Pod koniec czerwca gen. bryg. Karol Molenda dyrektor Narodowego Centrum Bezpieczeństwa Cyberprzestrzeni przedstawi szefowi MON harmonogram tworzenia i koncepcję działania Wojsk Obrony Cyberprzestrzeni.
Najpewniej będzie ona niejawna, nie zostanie też podana do publicznej wiadomości informacja ilu żołnierzy i cywilów znajdzie się w tym nowym rodzaju wojsk.
Wiceminister obrony narodowej Tomasz Zdzikot zakłada jednak, że formowanie tych wojsk rozpocznie się już w tym roku, a gotowość operacyjną osiągnie być może w ciągu krótszym niż trzy lata.
W lutym Mariusz Błaszczak powołał pełnomocnika do spraw wojsk obrony cyberprzestrzeni i od tego czasu sprawa cyberbezpieczeństwa ostro ruszyła z miejsca. Chociaż wiceminister Zdzikot mówi, że zmiany będą ewolucyjne, ale już są widoczne ich pierwsze efekty. Właśnie doszło do konsolidacji dwóch jednostek zajmujących się takimi zagrożenia. W skład Narodowego Centrum Bezpieczeństwa Cyberprzestrzeni weszły dotychczasowe Narodowe Centrum Kryptologii oraz Inspektorat Informatyki MON. NCBC (liczba tworzących je osób też jest niejawna) formalnie ruszy 1 lipca, a samodzielne budżetowo będzie od 1 stycznia 2020 roku. Zdanie Zdzikota Narodowe Centrum Bezpieczeństwa Cyberprzestrzeni, będzie jednym z trzech krajowych centrów reagowania na incydenty komputerowe (pozostałe działają w ramach ABW oraz Ministerstwa Cyfryzacji). Zakłada, że będzie to jednostka o największych możliwościach kadrowych i budżecie.

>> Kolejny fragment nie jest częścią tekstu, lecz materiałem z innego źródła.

(** The objects of a transaction, action by action. *)
Inductive transaction_objs : list (AnyAction * tree) → list (list Z) → list (list Z) → Prop :=
| objs_nil : transaction_objs [] [] []
| objs_cons a x l io ios oo oos :
    in_obj a io → out_obj a oo x → transaction_objs l ios oos →
    transaction_objs ((a, x) :: l) (io :: ios) (oo :: oos).

Lemma iterate_objs s gi go p q l ios oos fuel :
  stores (ins s) gi → stores (outs s) go →
  (Z.of_nat (length (concat (concat gi))) < 2 ^ 63)%Z →
  (Z.of_nat (length (concat (concat go))) < 2 ^ 63)%Z →
  transaction_objs l ios oos → stands (ins s) p ios → stands (outs s) q oos →
  length l < fuel →
  ∃ acts, iterate d fuel s (p, q) (end_pos s) = Some acts
    ∧ mapM (visit d) acts = Some l ∧ Forall (λ act, action_out_ok act = true) acts.
Proof.
  intros Hi Ho Hbi Hbo Hobjs. revert p q fuel.
  induction Hobjs as [|a x l io ios oo oos Hin Hout Hobjs IH]; intros p q [|fuel] Hsi Hso Hf;
    try (simpl in Hf; lia); cbn [iterate fst].
  { rewrite bool_decide_eq_true_2; [by exists []|]. by eapply stands_end. }
  rewrite bool_decide_eq_false_2.
  2: { eapply stands_not_end; [exact Hi|exact Hsi|apply Hin]. }
  destruct (iterate_step s gi go p q a io ios oo oos x)
    as (act & p' & q' & -> & Hv & Hok & _ & -> & Hsi' & Hso' & _); try done.
  cbn [mbind option_bind].
  destruct (IH p' q' fuel Hsi' Hso' ltac:(simpl in Hf; lia)) as (acts & -> & Hm & Hall).
  exists (act :: acts). cbn. rewrite Hv. cbn. rewrite Hm. cbn. split_and!; [done|done|by constructor].
Qed.
End iteration.

(** ** A transaction is read as it was built *)

(** A request to add an action: the action, the arguments of its structure and
    those of its result. *)
Definition Request : Type := AnyAction * val * val.

Definition request_ok (d : DriverID) (r : Request) : Prop :=
  let '(a, v, vo) := r in
  action_driver a = d ∧ action_fits a ∧ action_args a v ∧ out_args a vo.

Definition add_args (r : Request) : ActionID * val * val :=
  let '(a, v, vo) := r in (action_id a, v, vo).

Section building.
Context `{ShiftUB} `{FreshBytes} (fresh_length : ∀ n, length (fresh_bytes n) = n).
Context (min_size : nat) (d : DriverID).

(** The bytes that the requests need. *)
Definition out_size (r : Request) : Z :=
  let '(a, _, vo) := r in default 0%Z (EmplaceImpl (S := Z) (out_ty (action_id a)) 4%Z vo 0%Z).

Definition request_size (r : Request) : Z :=
  let '(a, v, _) := r in
  (default 0 (EmplaceImpl (S := Z) (action_option a) 4 (VOption v) 0) + out_size r)%Z.

Definition total_request_size (rs : list Request) : Z := foldr (λ r n, request_size r + n)%Z 0%Z rs.

(** What the iteration will show of the requests. *)
Definition shown (r : Request) (ax : AnyAction * tree) : Prop :=
  let '(a, _, vo) := r in ax.1 = a ∧ shows (out_ty (action_id a)) vo ax.2.

Record built (s : TransactionStorage) (rs : list Request) (gi go : list (list (list Z)))
    (l : list (AnyAction * tree)) : Prop := {
  built_ins : holding (ins s) gi;
  built_outs : holding (outs s) go;
  built_ins_opened : opened gi;
  built_outs_opened : opened go;
  built_objs : transaction_objs d l (concat gi) (concat go);
  built_shown : Forall2 shown rs l;
  built_out_sizes : Forall2 (λ r oo, Z.of_nat (length oo) = out_size r) rs (concat go);
  built_size : (Z.of_nat (length (concat (concat gi))) + Z.of_nat (length (concat (concat go)))
                = total_request_size rs)%Z;
}.

Lemma transaction_objs_snoc l ios oos a x io oo :
  transaction_objs d l ios oos → in_obj d a io → out_obj a oo x →
  transaction_objs d (l ++ [(a, x)]) (ios ++ [io]) (oos ++ [oo]).
Proof. intros Hl Hi Ho. induction Hl; cbn; repeat (constructor; try done). Qed.

Lemma total_request_size_app rs rs2 :
  total_request_size (rs ++ rs2) = (total_request_size rs + total_request_size rs2)%Z.
Proof.
  unfold total_request_size. induction rs as [|r' rs IH]; cbn [app foldr]; [|rewrite IH]; lia.
Qed.

Lemma total_request_size_nonneg rs : Forall (request_ok d) rs → (0 ≤ total_request_size rs)%Z.
Proof.
  induction 1 as [|[[a v] vo] rs (_ & Hf & Ha & Ho) _ IH]; [done|].
  destruct (action_stored a v Ha Hf) as (W & HW & Hc & _).
  destruct (out_stored a vo Ho Hf) as (Wo & HWo & Hco & _).
  unfold total_request_size in *. cbn [foldr]. unfold request_size at 1, out_size. rewrite Hc, Hco. cbn. lia.
Qed.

Od lutego trwa rekrutacja do tej jednostki, a także powstających niebawem wojsk cybernetycznych. W tym czasie wpłynęło 552 zgłoszenia od kandydatów. Każdy z nich będzie teraz podlegał dokładnemu sprawdzeniu, i nie każdy otrzyma propozycję pracy w tych wojskach. Nasi rozmówcy zakładają, że oferta zostanie najpewniej zostanie skierowana do około dziesięciu procent chętnych.